**WORK TO COMPLETE:**
Below are entries. Reproduce exactly the lines between the line holding "blue_hash_work : Z;" and the line holding "mret (mkGhostdagData 0", inclusive, and only those.

[Collected data]
=== Section Start ===

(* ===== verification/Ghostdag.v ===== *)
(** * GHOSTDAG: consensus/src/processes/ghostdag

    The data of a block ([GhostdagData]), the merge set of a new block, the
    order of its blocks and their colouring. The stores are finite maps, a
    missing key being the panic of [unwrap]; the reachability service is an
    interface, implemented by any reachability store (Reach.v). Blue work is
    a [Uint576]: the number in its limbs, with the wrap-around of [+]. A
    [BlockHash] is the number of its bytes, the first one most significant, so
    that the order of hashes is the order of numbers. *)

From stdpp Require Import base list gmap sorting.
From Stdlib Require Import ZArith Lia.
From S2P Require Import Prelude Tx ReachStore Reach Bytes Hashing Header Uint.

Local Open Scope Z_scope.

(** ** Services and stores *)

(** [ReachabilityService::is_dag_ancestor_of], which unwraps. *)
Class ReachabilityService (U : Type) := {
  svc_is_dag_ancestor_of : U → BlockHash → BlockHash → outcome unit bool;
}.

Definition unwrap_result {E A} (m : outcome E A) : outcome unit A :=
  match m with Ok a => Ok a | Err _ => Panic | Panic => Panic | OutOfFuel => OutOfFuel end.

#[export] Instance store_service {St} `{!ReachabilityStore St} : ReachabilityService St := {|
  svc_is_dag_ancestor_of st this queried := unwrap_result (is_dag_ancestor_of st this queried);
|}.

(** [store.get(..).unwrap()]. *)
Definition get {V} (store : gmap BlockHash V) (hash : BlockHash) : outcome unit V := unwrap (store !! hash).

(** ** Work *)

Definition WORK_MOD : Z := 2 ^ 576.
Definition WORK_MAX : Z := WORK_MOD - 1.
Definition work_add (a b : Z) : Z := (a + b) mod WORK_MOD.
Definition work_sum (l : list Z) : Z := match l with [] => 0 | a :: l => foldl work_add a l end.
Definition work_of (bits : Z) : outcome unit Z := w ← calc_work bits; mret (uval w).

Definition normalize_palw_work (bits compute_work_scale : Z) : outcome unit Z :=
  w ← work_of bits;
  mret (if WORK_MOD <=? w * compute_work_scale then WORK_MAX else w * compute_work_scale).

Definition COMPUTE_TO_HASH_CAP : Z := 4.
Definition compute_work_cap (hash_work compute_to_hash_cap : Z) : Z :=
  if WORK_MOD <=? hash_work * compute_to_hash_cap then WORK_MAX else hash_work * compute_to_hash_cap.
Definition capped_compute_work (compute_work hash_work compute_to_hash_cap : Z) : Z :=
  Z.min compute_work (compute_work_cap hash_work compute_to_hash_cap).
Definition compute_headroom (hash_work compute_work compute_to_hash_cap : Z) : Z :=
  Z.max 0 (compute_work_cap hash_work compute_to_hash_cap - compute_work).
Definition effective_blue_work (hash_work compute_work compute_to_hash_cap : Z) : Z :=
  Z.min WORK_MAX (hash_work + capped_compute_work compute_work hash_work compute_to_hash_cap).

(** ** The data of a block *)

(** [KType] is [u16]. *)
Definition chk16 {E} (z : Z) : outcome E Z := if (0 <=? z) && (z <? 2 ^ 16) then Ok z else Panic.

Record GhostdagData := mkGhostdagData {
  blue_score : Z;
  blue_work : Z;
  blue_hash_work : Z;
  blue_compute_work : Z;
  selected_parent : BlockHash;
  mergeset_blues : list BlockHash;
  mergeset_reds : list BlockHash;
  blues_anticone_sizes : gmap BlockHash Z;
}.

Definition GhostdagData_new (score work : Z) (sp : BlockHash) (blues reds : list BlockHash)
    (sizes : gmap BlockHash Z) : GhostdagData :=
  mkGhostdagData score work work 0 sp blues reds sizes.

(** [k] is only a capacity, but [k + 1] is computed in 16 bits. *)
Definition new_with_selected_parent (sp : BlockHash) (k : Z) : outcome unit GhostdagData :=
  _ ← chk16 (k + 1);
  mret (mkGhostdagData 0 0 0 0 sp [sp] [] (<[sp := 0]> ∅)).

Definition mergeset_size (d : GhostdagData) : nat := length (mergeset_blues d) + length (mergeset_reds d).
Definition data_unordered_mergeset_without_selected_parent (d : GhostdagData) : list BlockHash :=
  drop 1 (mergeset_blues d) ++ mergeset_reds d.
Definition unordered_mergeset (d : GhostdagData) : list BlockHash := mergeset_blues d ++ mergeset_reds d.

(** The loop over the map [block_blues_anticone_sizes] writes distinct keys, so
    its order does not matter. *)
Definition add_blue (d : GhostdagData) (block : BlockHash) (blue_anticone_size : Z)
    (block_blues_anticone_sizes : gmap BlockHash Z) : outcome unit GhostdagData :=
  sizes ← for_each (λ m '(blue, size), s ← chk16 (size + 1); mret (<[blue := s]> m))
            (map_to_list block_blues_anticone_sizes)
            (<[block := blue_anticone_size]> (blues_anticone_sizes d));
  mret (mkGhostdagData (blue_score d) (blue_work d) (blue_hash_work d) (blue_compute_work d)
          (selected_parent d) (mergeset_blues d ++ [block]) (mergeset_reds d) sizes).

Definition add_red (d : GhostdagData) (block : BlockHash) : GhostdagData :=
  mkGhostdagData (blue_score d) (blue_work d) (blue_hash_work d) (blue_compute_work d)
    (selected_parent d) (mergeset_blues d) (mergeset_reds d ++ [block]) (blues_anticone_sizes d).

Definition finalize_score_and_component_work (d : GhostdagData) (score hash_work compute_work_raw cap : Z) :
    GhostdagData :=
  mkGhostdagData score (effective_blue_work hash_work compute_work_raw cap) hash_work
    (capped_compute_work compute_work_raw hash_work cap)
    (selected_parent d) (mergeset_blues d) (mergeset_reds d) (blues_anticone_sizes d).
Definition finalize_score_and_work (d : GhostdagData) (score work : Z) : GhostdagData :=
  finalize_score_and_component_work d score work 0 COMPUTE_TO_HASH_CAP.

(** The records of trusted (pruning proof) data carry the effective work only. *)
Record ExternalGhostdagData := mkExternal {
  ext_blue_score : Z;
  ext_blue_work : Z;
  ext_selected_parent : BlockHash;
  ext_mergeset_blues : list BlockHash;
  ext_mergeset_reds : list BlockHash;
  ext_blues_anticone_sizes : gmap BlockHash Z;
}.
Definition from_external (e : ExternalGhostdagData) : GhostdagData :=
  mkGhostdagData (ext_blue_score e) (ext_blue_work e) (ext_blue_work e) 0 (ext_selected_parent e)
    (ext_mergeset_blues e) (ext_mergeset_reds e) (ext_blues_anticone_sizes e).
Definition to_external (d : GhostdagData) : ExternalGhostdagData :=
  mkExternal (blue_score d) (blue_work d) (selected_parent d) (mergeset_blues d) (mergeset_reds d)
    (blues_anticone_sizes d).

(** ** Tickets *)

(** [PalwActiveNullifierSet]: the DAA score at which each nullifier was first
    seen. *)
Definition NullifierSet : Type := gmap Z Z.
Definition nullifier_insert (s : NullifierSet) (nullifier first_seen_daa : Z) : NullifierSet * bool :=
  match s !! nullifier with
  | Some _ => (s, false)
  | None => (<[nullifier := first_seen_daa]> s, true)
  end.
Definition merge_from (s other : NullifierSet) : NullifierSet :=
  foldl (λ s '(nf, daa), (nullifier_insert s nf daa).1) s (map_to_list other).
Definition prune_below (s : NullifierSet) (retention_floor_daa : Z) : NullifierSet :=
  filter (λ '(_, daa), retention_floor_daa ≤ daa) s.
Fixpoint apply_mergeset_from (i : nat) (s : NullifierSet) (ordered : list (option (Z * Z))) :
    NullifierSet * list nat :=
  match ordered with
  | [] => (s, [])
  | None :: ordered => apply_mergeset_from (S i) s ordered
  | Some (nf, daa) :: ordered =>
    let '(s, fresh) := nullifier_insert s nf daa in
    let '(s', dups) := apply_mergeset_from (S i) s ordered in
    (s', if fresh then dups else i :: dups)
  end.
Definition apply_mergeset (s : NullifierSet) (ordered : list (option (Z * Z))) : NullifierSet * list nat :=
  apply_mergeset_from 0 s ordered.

=== Section End ===

**REPLY:**
  blue_hash_work : Z;
  blue_compute_work : Z;
  selected_parent : BlockHash;
  mergeset_blues : list BlockHash;
  mergeset_reds : list BlockHash;
  blues_anticone_sizes : gmap BlockHash Z;
}.

Definition GhostdagData_new (score work : Z) (sp : BlockHash) (blues reds : list BlockHash)
    (sizes : gmap BlockHash Z) : GhostdagData :=
  mkGhostdagData score work work 0 sp blues reds sizes.

(** [k] is only a capacity, but [k + 1] is computed in 16 bits. *)
Definition new_with_selected_parent (sp : BlockHash) (k : Z) : outcome unit GhostdagData :=
  _ ← chk16 (k + 1);
  mret (mkGhostdagData 0 0 0 0 sp [sp] [] (<[sp := 0]> ∅)).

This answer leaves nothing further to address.